## Task statement
Take from the data every line in which the word "EmptyString" is found.

## Provided data
(* ===== verification/Gather.v ===== *)
(** * Gather: the snapshot of the host's network

    [Gather] models how [src/internal/coexist] takes the snapshot that [Coexist]
    analyses: [gather_common.go], the parsers of [parse.go], and what
    [gather_linux.go], [gather_windows.go], [gather_darwin.go] and [gather_other.go]
    make of the kernel's answers and of the output of [netstat] and [netsh].  The
    answers and outputs are arguments.  The regular expressions are matched field by
    field: the class of a field is disjoint from the space that must follow it. *)
From Stdlib Require Import ZArith Lia Ascii Sorting.Sorted.
From stdpp Require Import base numbers list gmap strings sorting.
From S2P Require Import Prelude GoLib PeerTable AddrText Coexist Route Mdns Daemon.

Module Gather.
Import Strings Netip AddrText Coexist (Link, RouteEntry, Snapshot, l_Name, l_Kind, l_Addrs, r_Dst, r_Gw, r_Iface, r_Metric, r_Table, Links, Routes, prefix_ok).

(** ** Common parts *)

(** [net.IPNet] as the system reports it; [None] is nil. *)
Record IPNet := { n_IP : option (list Z); n_Mask : option (list Z) }.

(** [net.IPMask.Size]: the length of a mask, 0 for one that is not a run of ones. *)
Fixpoint leading_ones (n : nat) (v : Z) : Z :=
  match n with O => 0 | S n' => if Z.testbit v 7 then 1 + leading_ones n' (Z.land (Z.shiftl v 1) 255) else 0 end.
Fixpoint simpleMaskLength (m : list Z) : Z :=
  match m with
  | [] => 0
  | v :: m' =>
      if v =? 255 then let n := simpleMaskLength m' in if n =? -1 then -1 else 8 + n
      else let n := leading_ones 8 v in
           if (Z.land (Z.shiftl v n) 255 =? 0) && forallb (Z.eqb 0) m' then n else -1
  end.
Definition Mask_Size (m : list Z) : Z := let n := simpleMaskLength m in if n =? -1 then 0 else n.

Definition ipNetToPrefix (n : option IPNet) : option Prefix :=
  n ← n; ip ← n_IP n; mask ← n_Mask n;
  let ones := Mask_Size mask in
  addr ← Mdns.Mdns.AddrFromSlice (match Mdns.Mdns.To4 ip with Some v4 => v4 | None => ip end);
  if addr_valid addr then Some (Daemon.Daemon.PrefixFrom addr ones) else None.

(** [fmt.Sscanf] of a decimal [int]; what follows the number is not read. *)
Definition sscanf_int (l : list Z) : option Z :=
  let l := Scan.skip_space (length l) l in
  let '(neg, l) := match l with 43 :: l' => (false, l') | 45 :: l' => (true, l') | _ => (false, l) end in
  let ds := Scan.take_digits l in
  let v := if neg : bool then - Scan.dec_value ds else Scan.dec_value ds in
  if bool_decide (ds = []) then None else if (- 2 ^ 63 <=? v) && (v <? 2 ^ 63) then Some v else None.

(** Dots, and the zero octets that are added for those that are missing. *)
Definition dots (l : list Z) : nat := length (filter (fun c => c = dot) l).
Definition pad_octets (l : list Z) : list Z := l ++ mjoin (replicate (3 - dots l) [dot; 48]).

Definition ParseNetstatDst (s : string) (ipv6 : bool) : option Prefix :=
  let l := bytes_of_string s in
  if String.eqb s "default" then Some {| p_addr := if ipv6 then Addr6 0 "" else Addr4 0; p_bits := 0 |}
  else if bool_decide (slash ∈ l) then
    if bool_decide (colon ∈ l) then ParsePrefix s
    else
      match split_at slash l with
      | (a, Some b) => addr ← parse_addr (pad_octets a); bits ← sscanf_int b; Some (Daemon.Daemon.PrefixFrom addr bits)
      | (_, None) => None
      end
  else if negb (bool_decide (colon ∈ l)) && (dots l <? 3)%nat then
    addr ← parse_addr (pad_octets l);
    Some (Daemon.Daemon.PrefixFrom addr (match dots l with 0%nat => 8 | 1%nat => 16 | _ => 24 end))
  else
    addr ← parse_addr l;
    Some (Daemon.Daemon.PrefixFrom addr (match addr with Addr4 _ => 32 | _ => 128 end)).

(** The gateway column: a link or an interface is no next hop; the zone goes. *)
Definition gateway (gw : string) : Addr :=
  if has_prefix "link#" gw || String.eqb gw "iface" then AddrZero
  else default AddrZero (parse_addr (split_at percent (bytes_of_string gw)).1).

(** The links of [net.Interfaces]; an interface whose addresses cannot be read is
    left out, an address that is no [IPNet] is [None]. *)
Definition gatherLinks (ifaces : list (string * option (list (option IPNet)))) : list Link :=
  omap (fun '(name, addrs) => addrs ← addrs; Some {| l_Name := name; l_Kind := ""; l_Addrs := omap ipNetToPrefix addrs |}) ifaces.

(** ** Linux *)
Record nlLink := { nl_Index : Z; nl_Name : string; nl_Type : string; nl_Addrs : option (list (option IPNet)) }.
Record nlRoute := { nr_Dst : option IPNet; nr_Gw : option (list Z); nr_LinkIndex : Z; nr_Priority : Z; nr_Table : Z }.

Definition link_names (ls : list nlLink) : gmap Z string := foldl (fun m l => <[nl_Index l := nl_Name l]> m) ∅ ls.

Definition route_entry (idx : gmap Z string) (r : nlRoute) : option RouteEntry :=
  dst ← match nr_Dst r with
        | Some d => ipNetToPrefix (Some d)
        | None => Some {| p_addr := match nr_Gw r with
                                    | Some gw => match Mdns.Mdns.To4 gw with None => Addr6 0 "" | Some _ => Addr4 0 end
                                    | None => Addr4 0
                                    end; p_bits := 0 |}
        end;
  Some {| r_Dst := dst; r_Gw := default AddrZero (gw ← nr_Gw r; Mdns.Mdns.AddrFromSlice gw);
          r_Iface := default EmptyString (idx !! nr_LinkIndex r); r_Metric := nr_Priority r; r_Table := nr_Table r |}.

(** [None] for a list that cannot be read; the snapshot has the links all the same
    when only the routes are missing, and the flag says so. *)
Definition Observe (links : option (list nlLink)) (routes : option (list nlRoute)) : Snapshot * bool :=
  match links with
  | None => ({| Links := []; Routes := [] |}, false)
  | Some ls =>
      let links := omap (fun l => addrs ← nl_Addrs l; Some {| l_Name := nl_Name l; l_Kind := nl_Type l; l_Addrs := omap ipNetToPrefix addrs |}) ls in
      match routes with
      | None => ({| Links := links; Routes := [] |}, false)
      | Some rs => ({| Links := links; Routes := omap (route_entry (link_names ls)) rs |}, true)
      end
  end.

(** ** Fields of a line *)

(** The space of regular expressions. *)
Definition re_space (c : Z) : bool := (c =? 9) || (c =? 10) || (c =? 12) || (c =? 13) || (c =? 32).
Fixpoint take_while (f : Z -> bool) (l : list Z) : list Z * list Z :=
  match l with
  | c :: l' => if f c then let '(a, b) := take_while f l' in (c :: a, b) else ([], l)
  | [] => ([], [])
  end.
(** One or more of a class. *)
Definition many1 (f : Z -> bool) (l : list Z) : option (list Z * list Z) :=
  let '(a, b) := take_while f l in if bool_decide (a = []) then None else Some (a, b).
Definition word (l : list Z) : option (list Z * list Z) := many1 (fun c => negb (re_space c)) l.
Definition space1 (l : list Z) : option (list Z) := '(_, b) ← many1 re_space l; Some b.
Definition number (l : list Z) : option (list Z * list Z) := many1 Scan.is_digit l.
Definition alnum (c : Z) : bool := Scan.is_digit c || ((65 <=? c) && (c <=? 90)) || ((97 <=? c) && (c <=? 122)).

(** Space and then the rest of the line, which is not empty: the space gives a byte
    back when nothing follows it. *)
Definition tail_of (l : list Z) : option (list Z) :=
  '(sp, rest) ← many1 re_space l;
  match rest with
  | [] => if (1 <? length sp)%nat then Some (drop (length sp - 1) sp) else None
  | _ => Some rest
  end.

(** [strings.Fields]. *)
Definition spaces : list (list Z) := [10] :: Scan.space_runes.
Fixpoint fields_of (fuel : nat) (l word : list Z) : list (list Z) :=
  let done := match word with [] => [] | _ => [word] end in
  match fuel, l with
  | S f, c :: l' =>
      match filter (fun p => take (length p) l = p) spaces with
      | p :: _ => done ++ fields_of f (drop (length p) l) []
      | [] => fields_of f l' (word ++ [c])
      end
  | _, _ => done
  end.
Definition Fields (s : string) : list string := let l := bytes_of_string s in map string_of_bytes (fields_of (length l) l []).

Definition lines (out : string) : list string := split_on (Ascii.ascii_of_nat 10) out.

(** ** macOS: [netstat -rn] *)
Inductive family := famNone | famIPv4 | famIPv6.

(** Headings set the family; [None] for the other lines. *)
Definition heading (line : string) : option (option family) :=
  if has_prefix "Internet:" line then Some (Some famIPv4)
  else if has_prefix "Internet6:" line then Some (Some famIPv6)
  else if String.eqb line "" || has_prefix "Routing" line || has_prefix "Destination" line then Some None
  else None.

(** Destination, gateway, flags and interface. *)
Definition darwin_fields (line : string) : option (string * string * string) :=
  '(dst, l) ← word (bytes_of_string line); l ← space1 l;
  '(gw, l) ← word l; l ← space1 l;
  '(_, l) ← many1 alnum l; l ← space1 l;
  '(ifn, _) ← word l;
  Some (string_of_bytes dst, string_of_bytes gw, string_of_bytes ifn).

Definition darwin_row (v6 : bool) (line : string) : option RouteEntry :=
  '(dst, gw, ifn) ← darwin_fields line;
  d ← ParseNetstatDst dst v6;
  Some {| r_Dst := d; r_Gw := gateway gw; r_Iface := ifn; r_Metric := 0; r_Table := 254 |}.

Fixpoint darwin_lines (fam : family) (ls : list string) : list RouteEntry :=
  match ls with
  | [] => []
  | line :: ls' =>
      let line := Scan.TrimSpace line in
      match heading line with
      | Some f => darwin_lines (default fam f) ls'
      | None =>
          let row := match fam with famNone => None | famIPv4 => darwin_row false line | famIPv6 => darwin_row true line end in
          match row with Some r => r :: darwin_lines fam ls' | None => darwin_lines fam ls' end
      end
  end.
Definition parseDarwinNetstat (out : string) : list RouteEntry := darwin_lines famNone (lines out).

(** ** Windows: [netsh] *)
Definition skip_re_space (l : list Z) : list Z := (take_while re_space l).2.

Definition netsh_row (line : string) : option RouteEntry :=
  let l := skip_re_space (bytes_of_string line) in
  '(_, l) ← word l; l ← space1 l;
  '(_, l) ← word l; l ← space1 l;
  '(met, l) ← number l; l ← space1 l;
  '(dst, l) ← word l; l ← space1 l;
  '(idx, l) ← number l;
  rest ← tail_of l;
  d ← ParsePrefix (string_of_bytes dst);
  Some {| r_Dst := d; r_Gw := default AddrZero (ParseAddr (Scan.TrimSpace (string_of_bytes rest)));
          r_Iface := ("if" ++ string_of_bytes idx)%string; r_Metric := default 0 (sscanf_int met); r_Table := 254 |}.
Definition parseNetshRoutes (out : string) : list RouteEntry := omap netsh_row (lines out).

Definition netsh_interface (line : string) : option (string * string) :=
  let l := skip_re_space (bytes_of_string line) in
  '(idx, l) ← number l; l ← space1 l;
  '(_, l) ← number l; l ← space1 l;
  '(_, l) ← number l; l ← space1 l;
  '(_, l) ← word l;
  name ← tail_of l;
  Some (string_of_bytes idx, Scan.TrimSpace (string_of_bytes name)).
Definition parseNetshInterfaces (out : string) : gmap string string :=
  foldl (fun m line => match netsh_interface line with Some (i, n) => <[i := n]> m | None => m end) ∅ (lines out).

(** The names of IPv4 win; an output that cannot be had is [None]. *)
Definition buildIfIndexToName (v4 v6 : option string) : gmap string string :=
  default ∅ (parseNetshInterfaces <$> v4) ∪ default ∅ (parseNetshInterfaces <$> v6).

Definition rename (names : gmap string string) (r : RouteEntry) : RouteEntry :=
  let idx := if has_prefix "if" (r_Iface r) then drop_str 2 (r_Iface r) else r_Iface r in
  match names !! idx with
  | Some n => if String.eqb n "" then r
              else {| r_Dst := r_Dst r; r_Gw := r_Gw r; r_Iface := n; r_Metric := r_Metric r; r_Table := r_Table r |}
  | None => r
  end.

(** [gatherRoutes] of Windows: the outputs for both families. *)
Definition gatherRoutes_windows (v4 v6 : option string) (names : gmap string string) : option (list RouteEntry) :=
  a ← v4; b ← v6; Some (map (rename names) (parseNetshRoutes a ++ parseNetshRoutes b)).

(** ** Other systems *)

(** The insertion sort: an element moves left past the shorter ones. *)
Fixpoint insert_by_len (s : string) (l : list string) : list string :=
  match l with
  | [] => [s]
  | x :: l' => if (String.length x <? String.length s)%nat then s :: l else x :: insert_by_len s l'
  end.
Definition sortStringsByLenDesc (l : list string) : list string := foldl (fun acc s => insert_by_len s acc) [] l.

Fixpoint matchIfaceName (line : string) (sortedNames : list string) : string :=
  match sortedNames with
  | [] => ""
  | n :: ns => if bool_decide (n ∈ Fields line) then n else matchIfaceName line ns
  end.

Definition other_row (v6 : bool) (names : list string) (line : string) : option RouteEntry :=
  match Fields line with
  | dst :: gw :: _ :: _ =>
      d ← ParseNetstatDst dst v6;
      Some {| r_Dst := d; r_Gw := gateway gw; r_Iface := matchIfaceName line names; r_Metric := 0; r_Table := 254 |}
  | _ => None
  end.
Fixpoint other_lines (v6 : bool) (names : list string) (ls : list string) : list RouteEntry :=
  match ls with
  | [] => []
  | line :: ls' =>
      let line := Scan.TrimSpace line in
      match heading line with
      | Some (Some f) => other_lines (match f with famIPv6 => true | _ => false end) names ls'
      | Some None => other_lines v6 names ls'
      | None => match other_row v6 names line with Some r => r :: other_lines v6 names ls' | None => other_lines v6 names ls' end
      end
  end.
Definition gatherRoutes_other (links : list Link) (out : string) : list RouteEntry :=
  other_lines false (sortStringsByLenDesc (filter (fun n => n <> EmptyString) (map l_Name links))) (lines out).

## Output for this exercise
          r_Iface := default EmptyString (idx !! nr_LinkIndex r); r_Metric := nr_Priority r; r_Table := nr_Table r |}.
  other_lines false (sortStringsByLenDesc (filter (fun n => n <> EmptyString) (map l_Name links))) (lines out).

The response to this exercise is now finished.